Action item:
Below are records; please set down exactly the lines from the first through the one containing "(** A [switch]".

[Saved entries]
------------------------

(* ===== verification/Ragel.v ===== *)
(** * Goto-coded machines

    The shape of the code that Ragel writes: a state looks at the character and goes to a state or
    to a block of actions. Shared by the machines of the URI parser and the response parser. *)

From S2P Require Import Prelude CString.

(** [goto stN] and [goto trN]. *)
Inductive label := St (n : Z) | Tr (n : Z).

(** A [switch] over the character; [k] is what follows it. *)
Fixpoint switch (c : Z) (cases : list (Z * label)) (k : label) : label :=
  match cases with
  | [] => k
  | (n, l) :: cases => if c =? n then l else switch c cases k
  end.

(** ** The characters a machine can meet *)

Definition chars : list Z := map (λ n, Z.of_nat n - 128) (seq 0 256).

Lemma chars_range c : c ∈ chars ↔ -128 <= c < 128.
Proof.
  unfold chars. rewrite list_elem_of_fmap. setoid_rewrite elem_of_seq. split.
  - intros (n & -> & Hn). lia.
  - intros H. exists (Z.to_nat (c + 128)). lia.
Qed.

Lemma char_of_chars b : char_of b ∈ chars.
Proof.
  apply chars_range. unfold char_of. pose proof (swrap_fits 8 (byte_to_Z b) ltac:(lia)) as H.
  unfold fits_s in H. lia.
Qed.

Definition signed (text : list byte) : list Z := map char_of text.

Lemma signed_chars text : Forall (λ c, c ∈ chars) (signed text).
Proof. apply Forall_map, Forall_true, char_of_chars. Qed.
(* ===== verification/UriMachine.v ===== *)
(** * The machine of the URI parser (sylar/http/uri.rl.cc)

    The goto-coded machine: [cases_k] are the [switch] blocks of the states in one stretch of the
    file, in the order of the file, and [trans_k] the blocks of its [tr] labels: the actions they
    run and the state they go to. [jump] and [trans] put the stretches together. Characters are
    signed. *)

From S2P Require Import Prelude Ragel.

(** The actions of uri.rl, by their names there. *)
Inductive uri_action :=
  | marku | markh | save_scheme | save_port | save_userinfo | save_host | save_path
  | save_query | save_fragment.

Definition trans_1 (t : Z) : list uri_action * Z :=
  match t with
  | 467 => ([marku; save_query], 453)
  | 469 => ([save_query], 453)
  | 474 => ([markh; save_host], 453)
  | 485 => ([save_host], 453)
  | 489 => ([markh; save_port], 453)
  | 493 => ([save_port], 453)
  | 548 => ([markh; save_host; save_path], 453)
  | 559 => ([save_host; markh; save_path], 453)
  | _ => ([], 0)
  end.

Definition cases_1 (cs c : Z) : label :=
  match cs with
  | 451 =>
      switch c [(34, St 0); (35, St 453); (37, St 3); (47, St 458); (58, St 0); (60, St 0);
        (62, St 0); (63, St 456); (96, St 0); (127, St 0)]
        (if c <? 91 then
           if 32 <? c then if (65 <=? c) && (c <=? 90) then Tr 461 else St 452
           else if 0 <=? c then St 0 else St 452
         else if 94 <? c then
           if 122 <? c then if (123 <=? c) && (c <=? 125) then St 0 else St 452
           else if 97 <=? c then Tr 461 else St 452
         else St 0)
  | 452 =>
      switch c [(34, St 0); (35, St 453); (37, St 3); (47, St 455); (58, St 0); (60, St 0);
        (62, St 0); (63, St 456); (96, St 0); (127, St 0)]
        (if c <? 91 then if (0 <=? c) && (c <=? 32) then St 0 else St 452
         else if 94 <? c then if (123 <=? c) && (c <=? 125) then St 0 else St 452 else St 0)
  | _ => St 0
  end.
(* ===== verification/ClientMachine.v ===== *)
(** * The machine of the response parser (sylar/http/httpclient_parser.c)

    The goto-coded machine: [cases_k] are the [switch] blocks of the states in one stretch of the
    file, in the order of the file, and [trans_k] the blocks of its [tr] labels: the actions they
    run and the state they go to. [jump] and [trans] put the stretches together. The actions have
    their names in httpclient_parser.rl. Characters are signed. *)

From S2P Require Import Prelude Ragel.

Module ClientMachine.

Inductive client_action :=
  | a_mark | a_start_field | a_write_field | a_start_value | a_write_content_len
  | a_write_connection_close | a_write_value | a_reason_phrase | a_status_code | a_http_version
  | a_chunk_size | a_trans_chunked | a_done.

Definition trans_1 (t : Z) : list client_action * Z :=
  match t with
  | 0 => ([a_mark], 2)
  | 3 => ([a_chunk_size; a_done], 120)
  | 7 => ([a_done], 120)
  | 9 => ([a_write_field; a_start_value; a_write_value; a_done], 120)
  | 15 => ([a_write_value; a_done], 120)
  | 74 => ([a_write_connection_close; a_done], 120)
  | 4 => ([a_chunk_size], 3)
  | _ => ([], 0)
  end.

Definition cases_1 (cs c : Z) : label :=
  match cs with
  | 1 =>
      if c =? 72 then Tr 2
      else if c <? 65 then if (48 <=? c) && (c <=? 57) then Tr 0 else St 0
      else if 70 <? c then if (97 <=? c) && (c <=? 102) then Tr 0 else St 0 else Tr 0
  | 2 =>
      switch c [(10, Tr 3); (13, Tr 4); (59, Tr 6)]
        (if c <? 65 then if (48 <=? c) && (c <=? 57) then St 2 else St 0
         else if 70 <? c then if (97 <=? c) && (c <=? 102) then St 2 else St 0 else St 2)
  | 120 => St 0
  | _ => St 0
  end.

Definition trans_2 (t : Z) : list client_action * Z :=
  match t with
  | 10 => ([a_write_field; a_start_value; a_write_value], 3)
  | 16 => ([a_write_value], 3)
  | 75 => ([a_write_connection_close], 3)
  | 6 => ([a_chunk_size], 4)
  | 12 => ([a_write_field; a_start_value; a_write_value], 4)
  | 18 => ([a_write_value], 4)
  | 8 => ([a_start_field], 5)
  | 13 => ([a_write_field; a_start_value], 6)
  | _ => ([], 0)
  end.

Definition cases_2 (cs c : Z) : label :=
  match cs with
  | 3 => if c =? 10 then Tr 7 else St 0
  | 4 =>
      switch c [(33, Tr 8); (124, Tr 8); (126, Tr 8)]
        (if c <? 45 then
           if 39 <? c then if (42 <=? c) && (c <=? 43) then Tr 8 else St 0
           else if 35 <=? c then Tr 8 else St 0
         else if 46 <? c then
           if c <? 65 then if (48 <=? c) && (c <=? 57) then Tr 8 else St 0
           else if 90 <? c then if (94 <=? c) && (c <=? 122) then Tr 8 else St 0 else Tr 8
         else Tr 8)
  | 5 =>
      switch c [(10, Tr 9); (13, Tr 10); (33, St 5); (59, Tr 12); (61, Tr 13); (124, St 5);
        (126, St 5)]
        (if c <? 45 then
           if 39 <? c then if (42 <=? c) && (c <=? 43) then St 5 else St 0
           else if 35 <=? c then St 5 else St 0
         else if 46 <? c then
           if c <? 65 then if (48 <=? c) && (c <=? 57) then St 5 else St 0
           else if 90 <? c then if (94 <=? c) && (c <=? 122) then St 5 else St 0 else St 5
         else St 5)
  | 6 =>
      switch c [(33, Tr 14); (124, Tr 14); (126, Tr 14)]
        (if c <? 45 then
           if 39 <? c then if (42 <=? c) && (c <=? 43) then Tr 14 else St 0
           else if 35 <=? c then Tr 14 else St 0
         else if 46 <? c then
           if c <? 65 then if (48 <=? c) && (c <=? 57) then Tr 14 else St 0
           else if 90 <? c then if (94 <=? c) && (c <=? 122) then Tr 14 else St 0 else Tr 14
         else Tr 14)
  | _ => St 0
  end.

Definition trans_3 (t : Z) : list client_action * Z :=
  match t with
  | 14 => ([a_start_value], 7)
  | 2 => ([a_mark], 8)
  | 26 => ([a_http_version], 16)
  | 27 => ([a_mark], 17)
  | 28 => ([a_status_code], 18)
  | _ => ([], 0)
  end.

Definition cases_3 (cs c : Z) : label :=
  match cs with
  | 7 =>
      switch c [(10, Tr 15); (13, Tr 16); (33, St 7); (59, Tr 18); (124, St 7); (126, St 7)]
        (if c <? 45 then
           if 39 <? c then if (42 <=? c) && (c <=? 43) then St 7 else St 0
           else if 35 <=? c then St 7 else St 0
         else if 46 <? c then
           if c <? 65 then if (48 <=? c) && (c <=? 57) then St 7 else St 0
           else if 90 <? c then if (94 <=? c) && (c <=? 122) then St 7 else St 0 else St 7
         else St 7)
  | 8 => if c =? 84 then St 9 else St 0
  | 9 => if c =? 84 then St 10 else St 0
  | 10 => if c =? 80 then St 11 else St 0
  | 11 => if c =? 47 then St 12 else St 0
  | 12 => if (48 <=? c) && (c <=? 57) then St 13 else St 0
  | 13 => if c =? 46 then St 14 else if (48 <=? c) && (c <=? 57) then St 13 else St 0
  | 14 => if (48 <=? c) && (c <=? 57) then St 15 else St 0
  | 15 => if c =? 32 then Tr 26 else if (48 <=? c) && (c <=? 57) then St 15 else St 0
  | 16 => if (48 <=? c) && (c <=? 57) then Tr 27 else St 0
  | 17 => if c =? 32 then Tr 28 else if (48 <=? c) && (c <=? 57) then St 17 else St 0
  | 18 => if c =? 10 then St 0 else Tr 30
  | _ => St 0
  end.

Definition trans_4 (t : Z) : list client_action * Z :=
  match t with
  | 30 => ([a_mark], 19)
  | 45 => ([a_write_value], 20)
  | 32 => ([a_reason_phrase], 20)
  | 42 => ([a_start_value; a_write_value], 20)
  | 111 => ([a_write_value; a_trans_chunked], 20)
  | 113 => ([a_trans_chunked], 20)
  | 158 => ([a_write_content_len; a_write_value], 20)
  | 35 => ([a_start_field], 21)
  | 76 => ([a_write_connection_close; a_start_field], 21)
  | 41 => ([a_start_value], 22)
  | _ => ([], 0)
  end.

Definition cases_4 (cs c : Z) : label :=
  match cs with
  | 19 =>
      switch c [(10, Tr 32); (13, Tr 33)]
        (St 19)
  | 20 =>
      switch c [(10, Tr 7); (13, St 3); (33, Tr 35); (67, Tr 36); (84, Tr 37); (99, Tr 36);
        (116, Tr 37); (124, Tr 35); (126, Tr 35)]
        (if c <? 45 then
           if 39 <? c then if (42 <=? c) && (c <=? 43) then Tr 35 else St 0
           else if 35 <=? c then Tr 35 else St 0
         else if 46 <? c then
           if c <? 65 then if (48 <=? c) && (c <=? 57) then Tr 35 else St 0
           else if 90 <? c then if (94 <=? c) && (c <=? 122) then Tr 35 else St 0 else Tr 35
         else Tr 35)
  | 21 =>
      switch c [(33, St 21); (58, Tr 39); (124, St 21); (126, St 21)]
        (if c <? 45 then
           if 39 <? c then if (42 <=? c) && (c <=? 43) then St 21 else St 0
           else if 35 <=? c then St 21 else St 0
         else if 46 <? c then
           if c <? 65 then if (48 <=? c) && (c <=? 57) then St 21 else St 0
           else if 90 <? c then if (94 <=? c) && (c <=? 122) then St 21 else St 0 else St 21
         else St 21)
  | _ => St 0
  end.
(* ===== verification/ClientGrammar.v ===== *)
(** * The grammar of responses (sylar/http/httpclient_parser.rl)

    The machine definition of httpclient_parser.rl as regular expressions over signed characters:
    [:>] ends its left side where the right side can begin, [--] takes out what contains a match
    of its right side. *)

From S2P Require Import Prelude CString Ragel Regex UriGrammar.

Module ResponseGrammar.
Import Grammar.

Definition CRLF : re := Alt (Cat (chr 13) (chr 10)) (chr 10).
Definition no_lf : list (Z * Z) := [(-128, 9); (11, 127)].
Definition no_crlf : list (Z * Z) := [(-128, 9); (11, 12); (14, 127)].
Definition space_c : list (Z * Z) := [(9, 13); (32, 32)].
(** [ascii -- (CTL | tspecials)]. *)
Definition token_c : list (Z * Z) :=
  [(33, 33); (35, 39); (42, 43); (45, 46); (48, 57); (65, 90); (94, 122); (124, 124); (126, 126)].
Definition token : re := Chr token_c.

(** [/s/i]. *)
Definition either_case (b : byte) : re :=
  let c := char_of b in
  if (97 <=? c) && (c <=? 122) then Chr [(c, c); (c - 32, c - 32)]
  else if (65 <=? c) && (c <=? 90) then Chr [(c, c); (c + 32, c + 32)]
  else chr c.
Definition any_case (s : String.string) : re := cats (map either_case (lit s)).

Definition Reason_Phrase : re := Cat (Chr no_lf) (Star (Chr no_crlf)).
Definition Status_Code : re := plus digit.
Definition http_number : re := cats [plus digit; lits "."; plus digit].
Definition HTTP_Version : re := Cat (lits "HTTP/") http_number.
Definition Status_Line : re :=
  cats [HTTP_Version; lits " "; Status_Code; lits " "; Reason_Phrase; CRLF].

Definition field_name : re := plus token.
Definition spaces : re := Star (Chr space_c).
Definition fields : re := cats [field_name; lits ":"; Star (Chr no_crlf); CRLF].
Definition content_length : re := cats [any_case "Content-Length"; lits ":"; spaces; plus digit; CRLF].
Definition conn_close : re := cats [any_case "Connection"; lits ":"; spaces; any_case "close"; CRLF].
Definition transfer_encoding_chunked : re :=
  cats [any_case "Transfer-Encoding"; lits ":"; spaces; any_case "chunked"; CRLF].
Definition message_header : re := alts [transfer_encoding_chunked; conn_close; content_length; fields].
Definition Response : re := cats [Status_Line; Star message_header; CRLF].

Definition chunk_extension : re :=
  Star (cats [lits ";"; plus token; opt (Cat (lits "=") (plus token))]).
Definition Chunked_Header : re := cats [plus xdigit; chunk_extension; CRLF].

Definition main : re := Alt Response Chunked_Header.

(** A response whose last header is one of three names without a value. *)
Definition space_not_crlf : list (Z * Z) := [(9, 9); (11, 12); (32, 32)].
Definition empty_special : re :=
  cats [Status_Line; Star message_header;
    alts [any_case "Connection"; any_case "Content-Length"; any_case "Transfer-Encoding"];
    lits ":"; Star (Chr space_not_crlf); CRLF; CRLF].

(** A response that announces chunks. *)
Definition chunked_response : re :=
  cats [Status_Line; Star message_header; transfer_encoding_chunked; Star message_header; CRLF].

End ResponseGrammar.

------------------------

Answer to this problem:
(* ===== verification/Ragel.v ===== *)
(** * Goto-coded machines

    The shape of the code that Ragel writes: a state looks at the character and goes to a state or
    to a block of actions. Shared by the machines of the URI parser and the response parser. *)

From S2P Require Import Prelude CString.

(** [goto stN] and [goto trN]. *)
Inductive label := St (n : Z) | Tr (n : Z).

(** A [switch] over the character; [k] is what follows it. *)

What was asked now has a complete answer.